Where a line in the material below has the string "TcpAnomalySection", please report it.

# [ENTRIES PROVIDED]
*** Begin section ***

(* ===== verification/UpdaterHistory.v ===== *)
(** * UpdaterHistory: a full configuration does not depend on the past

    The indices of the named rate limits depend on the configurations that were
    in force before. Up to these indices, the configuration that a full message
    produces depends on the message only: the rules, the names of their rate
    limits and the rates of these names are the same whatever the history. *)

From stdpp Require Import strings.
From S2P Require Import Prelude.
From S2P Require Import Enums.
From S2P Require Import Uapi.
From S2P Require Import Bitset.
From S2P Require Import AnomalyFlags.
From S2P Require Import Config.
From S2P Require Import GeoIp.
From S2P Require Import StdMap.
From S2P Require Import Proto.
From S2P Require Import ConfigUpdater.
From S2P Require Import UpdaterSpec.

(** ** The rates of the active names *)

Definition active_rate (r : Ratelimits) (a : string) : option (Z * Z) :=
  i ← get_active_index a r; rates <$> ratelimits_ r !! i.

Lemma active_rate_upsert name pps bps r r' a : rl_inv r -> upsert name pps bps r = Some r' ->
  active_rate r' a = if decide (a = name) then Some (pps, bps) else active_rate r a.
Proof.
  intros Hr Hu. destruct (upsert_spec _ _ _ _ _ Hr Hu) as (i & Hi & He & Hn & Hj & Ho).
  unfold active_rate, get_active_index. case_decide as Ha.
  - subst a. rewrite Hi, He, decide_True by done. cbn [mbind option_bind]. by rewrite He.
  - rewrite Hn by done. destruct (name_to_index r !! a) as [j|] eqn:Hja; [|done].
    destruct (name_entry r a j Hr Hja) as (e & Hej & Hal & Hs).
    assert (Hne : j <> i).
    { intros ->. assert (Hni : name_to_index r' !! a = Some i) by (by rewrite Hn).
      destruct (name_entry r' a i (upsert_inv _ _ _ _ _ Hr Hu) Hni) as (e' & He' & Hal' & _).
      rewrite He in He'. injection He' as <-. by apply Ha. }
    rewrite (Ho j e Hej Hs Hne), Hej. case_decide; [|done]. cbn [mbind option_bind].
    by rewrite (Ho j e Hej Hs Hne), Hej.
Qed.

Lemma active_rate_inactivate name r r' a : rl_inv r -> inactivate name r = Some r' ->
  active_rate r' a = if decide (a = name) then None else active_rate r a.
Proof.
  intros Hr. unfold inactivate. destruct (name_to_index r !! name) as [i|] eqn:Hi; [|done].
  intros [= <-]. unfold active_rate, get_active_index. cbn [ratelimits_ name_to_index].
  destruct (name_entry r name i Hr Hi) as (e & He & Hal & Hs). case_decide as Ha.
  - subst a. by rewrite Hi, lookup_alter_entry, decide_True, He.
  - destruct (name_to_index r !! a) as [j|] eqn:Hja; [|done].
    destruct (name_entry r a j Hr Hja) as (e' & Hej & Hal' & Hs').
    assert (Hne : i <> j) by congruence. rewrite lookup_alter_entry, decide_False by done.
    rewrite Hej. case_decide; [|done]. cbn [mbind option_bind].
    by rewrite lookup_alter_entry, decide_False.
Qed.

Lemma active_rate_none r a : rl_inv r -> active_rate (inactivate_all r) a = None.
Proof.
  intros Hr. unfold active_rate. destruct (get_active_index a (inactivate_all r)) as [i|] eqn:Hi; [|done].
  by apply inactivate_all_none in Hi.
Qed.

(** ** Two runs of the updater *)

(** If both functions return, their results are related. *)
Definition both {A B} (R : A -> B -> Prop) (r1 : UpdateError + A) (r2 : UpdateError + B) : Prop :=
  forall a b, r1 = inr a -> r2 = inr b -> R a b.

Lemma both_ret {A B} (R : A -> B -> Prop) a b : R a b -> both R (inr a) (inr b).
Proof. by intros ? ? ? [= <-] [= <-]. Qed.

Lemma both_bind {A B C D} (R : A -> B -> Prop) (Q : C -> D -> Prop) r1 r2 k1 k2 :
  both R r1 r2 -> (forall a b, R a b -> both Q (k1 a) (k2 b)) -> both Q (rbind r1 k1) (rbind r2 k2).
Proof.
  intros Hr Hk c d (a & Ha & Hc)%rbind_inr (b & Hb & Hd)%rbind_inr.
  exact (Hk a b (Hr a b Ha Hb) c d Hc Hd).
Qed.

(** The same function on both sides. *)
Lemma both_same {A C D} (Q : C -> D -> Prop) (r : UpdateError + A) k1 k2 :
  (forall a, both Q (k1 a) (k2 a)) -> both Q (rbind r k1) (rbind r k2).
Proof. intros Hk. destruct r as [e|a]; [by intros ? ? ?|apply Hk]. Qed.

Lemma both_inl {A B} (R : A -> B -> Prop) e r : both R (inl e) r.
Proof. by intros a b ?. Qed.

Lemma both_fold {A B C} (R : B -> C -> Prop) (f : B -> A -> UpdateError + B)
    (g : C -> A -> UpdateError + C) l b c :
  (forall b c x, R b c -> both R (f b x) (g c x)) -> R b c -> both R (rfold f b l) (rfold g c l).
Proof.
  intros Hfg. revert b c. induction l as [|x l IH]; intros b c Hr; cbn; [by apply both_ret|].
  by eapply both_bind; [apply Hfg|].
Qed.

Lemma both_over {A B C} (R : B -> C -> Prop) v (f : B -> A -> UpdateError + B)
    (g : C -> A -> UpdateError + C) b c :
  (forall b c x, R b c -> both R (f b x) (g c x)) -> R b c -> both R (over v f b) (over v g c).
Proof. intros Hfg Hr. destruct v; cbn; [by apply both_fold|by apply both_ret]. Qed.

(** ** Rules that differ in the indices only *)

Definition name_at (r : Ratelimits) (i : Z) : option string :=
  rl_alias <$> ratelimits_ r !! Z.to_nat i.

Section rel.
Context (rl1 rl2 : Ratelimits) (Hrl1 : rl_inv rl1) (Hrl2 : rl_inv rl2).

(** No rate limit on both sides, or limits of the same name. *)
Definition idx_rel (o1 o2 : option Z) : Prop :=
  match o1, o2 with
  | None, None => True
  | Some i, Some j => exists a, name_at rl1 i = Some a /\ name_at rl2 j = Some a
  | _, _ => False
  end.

*** End section ***
*** Begin section ***

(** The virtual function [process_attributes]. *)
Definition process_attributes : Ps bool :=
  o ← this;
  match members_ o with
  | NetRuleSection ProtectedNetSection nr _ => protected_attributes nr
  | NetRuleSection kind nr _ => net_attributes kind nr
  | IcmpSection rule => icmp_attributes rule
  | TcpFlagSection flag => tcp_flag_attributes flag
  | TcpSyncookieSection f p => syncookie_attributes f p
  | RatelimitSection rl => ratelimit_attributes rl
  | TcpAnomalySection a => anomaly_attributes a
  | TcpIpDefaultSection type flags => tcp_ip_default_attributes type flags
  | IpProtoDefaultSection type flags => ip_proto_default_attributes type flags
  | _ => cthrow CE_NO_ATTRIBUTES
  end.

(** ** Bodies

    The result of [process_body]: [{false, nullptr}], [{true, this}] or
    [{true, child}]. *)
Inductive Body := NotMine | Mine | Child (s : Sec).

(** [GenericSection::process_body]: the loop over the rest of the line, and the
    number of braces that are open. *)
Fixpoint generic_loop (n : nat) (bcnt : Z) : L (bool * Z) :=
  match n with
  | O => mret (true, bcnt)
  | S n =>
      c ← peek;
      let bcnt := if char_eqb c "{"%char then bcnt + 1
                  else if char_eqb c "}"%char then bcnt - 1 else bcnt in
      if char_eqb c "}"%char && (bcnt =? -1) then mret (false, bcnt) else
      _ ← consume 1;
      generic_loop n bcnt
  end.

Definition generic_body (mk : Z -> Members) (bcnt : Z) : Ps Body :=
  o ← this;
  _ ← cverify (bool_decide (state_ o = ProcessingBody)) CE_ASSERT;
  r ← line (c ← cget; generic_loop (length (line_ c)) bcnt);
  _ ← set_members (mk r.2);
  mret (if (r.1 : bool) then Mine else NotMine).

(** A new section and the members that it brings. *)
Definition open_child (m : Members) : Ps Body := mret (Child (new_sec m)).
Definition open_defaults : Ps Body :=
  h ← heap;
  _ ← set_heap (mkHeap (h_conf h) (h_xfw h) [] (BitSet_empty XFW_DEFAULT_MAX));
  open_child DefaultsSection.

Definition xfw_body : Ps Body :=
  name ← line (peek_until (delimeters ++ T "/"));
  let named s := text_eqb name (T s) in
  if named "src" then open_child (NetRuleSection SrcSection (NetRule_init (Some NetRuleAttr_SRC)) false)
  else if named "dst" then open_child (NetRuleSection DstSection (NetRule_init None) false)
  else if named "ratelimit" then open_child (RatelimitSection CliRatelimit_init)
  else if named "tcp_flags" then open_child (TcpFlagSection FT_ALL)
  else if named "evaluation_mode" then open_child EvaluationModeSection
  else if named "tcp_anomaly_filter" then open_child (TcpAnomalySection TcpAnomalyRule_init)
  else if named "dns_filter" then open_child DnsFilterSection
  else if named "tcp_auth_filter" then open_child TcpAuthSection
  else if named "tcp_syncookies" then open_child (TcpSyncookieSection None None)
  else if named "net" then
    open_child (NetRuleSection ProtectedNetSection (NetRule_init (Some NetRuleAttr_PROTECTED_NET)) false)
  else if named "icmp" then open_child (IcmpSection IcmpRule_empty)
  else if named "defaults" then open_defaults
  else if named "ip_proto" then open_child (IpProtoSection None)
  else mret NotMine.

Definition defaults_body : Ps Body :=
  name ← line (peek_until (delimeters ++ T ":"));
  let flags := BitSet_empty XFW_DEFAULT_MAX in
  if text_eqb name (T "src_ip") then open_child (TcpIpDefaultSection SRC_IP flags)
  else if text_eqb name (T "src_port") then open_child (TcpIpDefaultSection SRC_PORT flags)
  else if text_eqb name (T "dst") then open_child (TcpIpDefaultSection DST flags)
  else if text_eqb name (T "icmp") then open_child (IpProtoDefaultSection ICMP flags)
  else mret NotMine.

*** End section ***

# [REPLY]
  | TcpAnomalySection a => anomaly_attributes a
  else if named "tcp_anomaly_filter" then open_child (TcpAnomalySection TcpAnomalyRule_init)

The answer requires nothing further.